(** The loop, started at index [k] in a state whose array still begins
    with the first [k] entities of [l0], keeps of those exactly the ones
    whose update does not ask for removal and disposes of the others,
    last first. *)
Lemma update_loop_spec (scaledDt : float) (l0 : list nat)
    (h0 : gmap nat E) :
  NoDup l0 ->
  (forall a, a ∈ l0 -> is_Some (verdict entity_update scaledDt h0 a)) ->
  forall (k : nat) (s : Simulation.t E) (rest : list nat),
    (k <= List.length l0)%nat ->
    entities s = (take k l0 ++ rest)%list ->
    (forall a, a ∈ take k l0 -> heap s !! a = h0 !! a) ->
    exists s',
      update_loop entity_update entity_dispose scaledDt k s = Some s'
      /\ entities s'
         = (List.filter (fun a => negb (removes entity_update scaledDt h0 a))
                        (take k l0) ++ rest)%list
      /\ disposed s'
         = (disposed s
            ++ reverse (List.filter (removes entity_update scaledDt h0)
                                    (take k l0)))%list
      /\ timeScale s' = timeScale s.
Proof.
  intros Hnd Hlive. induction k as [|i IH]; intros s rest Hk He Hh.
  { exists s. cbn. rewrite app_nil_r. repeat split. exact He. }
  destruct (lookup_lt_is_Some_2 l0 i) as [a Ha]; [lia|].
  rewrite (take_S_r _ _ _ Ha) in He, Hh |- *.
  assert (List.length (take i l0) = i) as Hlen by (apply length_take_le; lia).
  assert (entities s !! i = Some a) as Hi.
  { rewrite He, <- app_assoc. cbn.
    rewrite <- Hlen at 1. apply list_lookup_middle. reflexivity. }
  assert (heap s !! a = h0 !! a) as Hha.
  { apply Hh. apply elem_of_app. right. apply list_elem_of_singleton.
    reflexivity. }
  assert (forall a', a' ∈ take i l0 -> a' <> a) as Hne.
  { intros a' Hin ->. apply elem_of_take in Hin as (j & Hj & Hlt).
    pose proof (NoDup_lookup _ _ _ _ Hnd Hj Ha). lia. }
  destruct (Hlive a (list_elem_of_lookup_2 _ _ _ Ha)) as [st Hv].
  pose proof Hv as Hv'. unfold verdict in Hv'.
  destruct (h0 !! a) as [e|] eqn:Hea; [|discriminate]. cbn in Hv'.
  destruct (entity_update scaledDt e) as [[e' st']|] eqn:Hu; [|discriminate].
  cbn in Hv'. injection Hv' as <-.
  assert (removes entity_update scaledDt h0 a = (st' === "remove")) as Hrem.
  { unfold removes, verdict. rewrite Hea. cbn. now rewrite Hu. }
  cbn [update_loop]. unfold update_step at 1.
  rewrite Hi. cbn [mbind option_bind]. rewrite Hha.
  cbn [mbind option_bind]. rewrite Hu. cbn [mbind option_bind entities heap].
  rewrite !List.filter_app. cbn [List.filter].
  rewrite !Hrem.
  destruct (st' === "remove") eqn:Hst; cbn [negb].
  - unfold dispose_at. cbn [heap entities timeScale disposed].
    rewrite lookup_insert_eq. cbn [mbind option_bind].
    match goal with
    | |- context [update_loop _ _ _ i ?s1] =>
      destruct (IH s1 rest) as (s' & Hr & Hes & Hds & Hts)
    end.
    + lia.
    + cbn [entities]. rewrite He, <- app_assoc. cbn.
      rewrite <- Hlen at 1. apply delete_middle.
    + intros a' Hin. cbn [heap].
      rewrite !lookup_insert_ne by (apply not_eq_sym, Hne, Hin).
      apply Hh. apply elem_of_app. now left.
    + exists s'. split; [exact Hr|]. cbn [disposed timeScale] in *.
      split; [now rewrite Hes, app_nil_r|].
      split; [|exact Hts].
      rewrite Hds, reverse_snoc, <- app_assoc. reflexivity.
  - cbn [mbind option_bind].
    match goal with
    | |- context [update_loop _ _ _ i ?s1] =>
      destruct (IH s1 (a :: rest)) as (s' & Hr & Hes & Hds & Hts)
    end.
    + lia.
    + cbn [entities]. rewrite He, <- app_assoc. reflexivity.
    + intros a' Hin. cbn [heap].
      rewrite lookup_insert_ne by (apply not_eq_sym, Hne, Hin).
      apply Hh. apply elem_of_app. now left.
    + exists s'. split; [exact Hr|]. cbn [disposed timeScale] in *.
      split; [now rewrite Hes, <- app_assoc|].
      split; [|exact Hts]. now rewrite Hds, app_nil_r.
Qed.


End Removal.


(** ** Time scale zero *)

(** C2 fails on the code.  The orchestrator comment reads [0.0 = frozen],
    but at [timeScale = 0] every launched entity is still updated with
    [dt = 0], and the ground test still runs.  [groundedBall] is launched
    on the ground moving down at 5; one update of [frozenWorld] turns its
    velocity to 3.5 upwards. *)
Lemma frozen_update_changes_velocity :
  exists (s' : Simulation.t MotionObject.t) (e : MotionObject.t),
    KinematicsSimulation.update series_cos series_sin 0.016 frozenWorld
    = Some s'
    /\ Simulation.timeScale frozenWorld = 0
    /\ Simulation.heap frozenWorld !! 0%nat
       = Some (MotionObject.launch groundedBall)
    /\ MotionObject.velocity (MotionObject.launch groundedBall)
       = Vector3.mk 0 (-5) 0
    /\ Simulation.heap s' !! 0%nat = Some e
    /\ MotionObject.elapsedTime e = 0
    /\ MotionObject.position e = Vector3.mk 0 0 0
    /\ MotionObject.velocity e = Vector3.mk 0 3.5 0.
Proof.
  eexists. eexists. split; [vm_compute; reflexivity|].
  do 3 (split; [reflexivity|]). split; [vm_compute; reflexivity|].
  vm_compute. repeat split.
Qed.

(** * Further properties of the engine *)

(** ** What an update leaves alone *)

Section Footprint.

Import MotionObject.

Variables Math_cos Math_sin : float -> float.

Lemma carried_fields (a b : MotionObject.t) :
  carried a = carried b ->
  settings a = settings b /\ isLaunched a = isLaunched b
  /\ hasMesh a = hasMesh b /\ trailPoints a = trailPoints b
  /\ trailLine a = trailLine b /\ stats a = stats b.
Proof.
  intros H. repeat split.
  - exact (f_equal (fun c => c.1.1.1.1.1) H).
  - exact (f_equal (fun c => c.1.1.1.1.2) H).
  - exact (f_equal (fun c => c.1.1.1.2) H).
  - exact (f_equal (fun c => c.1.1.2) H).
  - exact (f_equal (fun c => c.1.2) H).
  - exact (f_equal (fun c => c.2) H).
Qed.

Lemma settings_cap (a b : MotionObject.t) :
  settings a = settings b -> maxTrailPoints a = maxTrailPoints b.
Proof. intros H. exact (f_equal (fun c => c.2) H). Qed.

Lemma applyDrag_carried (dt : float) (m : MotionObject.t) :
  carried (_applyDrag dt m) = carried m /\ flags (_applyDrag dt m) = flags m.
Proof. unfold _applyDrag. repeat case_match; split; reflexivity. Qed.

Lemma handleGroundCollision_carried (m : MotionObject.t) :
  carried (_handleGroundCollision m) = carried m
  /\ (flags (_handleGroundCollision m) = flags m
      \/ flags (_handleGroundCollision m) = (true, "stopped")).
Proof.
  unfold _handleGroundCollision.
  destruct (groundContact m); [|split; [reflexivity|now left]].
  cbn. destruct (bounceEnabled m && (0 <? restitution m)); cbn.
  - case_match; split; first [reflexivity | now left | now right].
  - split; [reflexivity|now right].
Qed.

(** Each position written before the ground test leaves the carried
    fields and the flags of the state after drag. *)
Lemma integrated_carried (dt : float) (m m1 : MotionObject.t) :
  carried m1 = carried (_applyDrag dt m) ->
  flags m1 = flags (_applyDrag dt m) ->
  carried (_handleGroundCollision m1) = carried m
  /\ (flags (_handleGroundCollision m1) = flags m
      \/ flags (_handleGroundCollision m1) = (true, "stopped")).
Proof.
  intros Hc Hf.
  destruct (applyDrag_carried dt m) as (Hc0 & Hf0).
  destruct (handleGroundCollision_carried m1) as (Hc1 & Hf1).
  rewrite Hc1, Hc, Hc0, <- Hf0, <- Hf. split; [reflexivity|exact Hf1].
Qed.

Lemma updateLinear_carried (dt : float) (m : MotionObject.t) :
  carried (_updateLinear dt m) = carried m
  /\ (flags (_updateLinear dt m) = flags m
      \/ flags (_updateLinear dt m) = (true, "stopped")).
Proof.
  unfold _updateLinear.
  destruct (dragMode (_applyDrag dt m) === "none");
    apply (integrated_carried dt m); reflexivity.
Qed.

::::

Task requirements
Nothing should appear in the answer except the lines above from the line with "frozenWorld !! 0%nat" through the line with "fields and the", both included, written out exactly.

Answer to this exercise
    /\ Simulation.heap frozenWorld !! 0%nat
       = Some (MotionObject.launch groundedBall)
    /\ MotionObject.velocity (MotionObject.launch groundedBall)
       = Vector3.mk 0 (-5) 0
    /\ Simulation.heap s' !! 0%nat = Some e
    /\ MotionObject.elapsedTime e = 0
    /\ MotionObject.position e = Vector3.mk 0 0 0
    /\ MotionObject.velocity e = Vector3.mk 0 3.5 0.
Proof.
  eexists. eexists. split; [vm_compute; reflexivity|].
  do 3 (split; [reflexivity|]). split; [vm_compute; reflexivity|].
  vm_compute. repeat split.
Qed.

(** * Further properties of the engine *)

(** ** What an update leaves alone *)

Section Footprint.

Import MotionObject.

Variables Math_cos Math_sin : float -> float.

Lemma carried_fields (a b : MotionObject.t) :
  carried a = carried b ->
  settings a = settings b /\ isLaunched a = isLaunched b
  /\ hasMesh a = hasMesh b /\ trailPoints a = trailPoints b
  /\ trailLine a = trailLine b /\ stats a = stats b.
Proof.
  intros H. repeat split.
  - exact (f_equal (fun c => c.1.1.1.1.1) H).
  - exact (f_equal (fun c => c.1.1.1.1.2) H).
  - exact (f_equal (fun c => c.1.1.1.2) H).
  - exact (f_equal (fun c => c.1.1.2) H).
  - exact (f_equal (fun c => c.1.2) H).
  - exact (f_equal (fun c => c.2) H).
Qed.

Lemma settings_cap (a b : MotionObject.t) :
  settings a = settings b -> maxTrailPoints a = maxTrailPoints b.
Proof. intros H. exact (f_equal (fun c => c.2) H). Qed.

Lemma applyDrag_carried (dt : float) (m : MotionObject.t) :
  carried (_applyDrag dt m) = carried m /\ flags (_applyDrag dt m) = flags m.
Proof. unfold _applyDrag. repeat case_match; split; reflexivity. Qed.

Lemma handleGroundCollision_carried (m : MotionObject.t) :
  carried (_handleGroundCollision m) = carried m
  /\ (flags (_handleGroundCollision m) = flags m
      \/ flags (_handleGroundCollision m) = (true, "stopped")).
Proof.
  unfold _handleGroundCollision.
  destruct (groundContact m); [|split; [reflexivity|now left]].
  cbn. destruct (bounceEnabled m && (0 <? restitution m)); cbn.
  - case_match; split; first [reflexivity | now left | now right].
  - split; [reflexivity|now right].
Qed.

(** Each position written before the ground test leaves the carried
    fields and the flags of the state after drag. *)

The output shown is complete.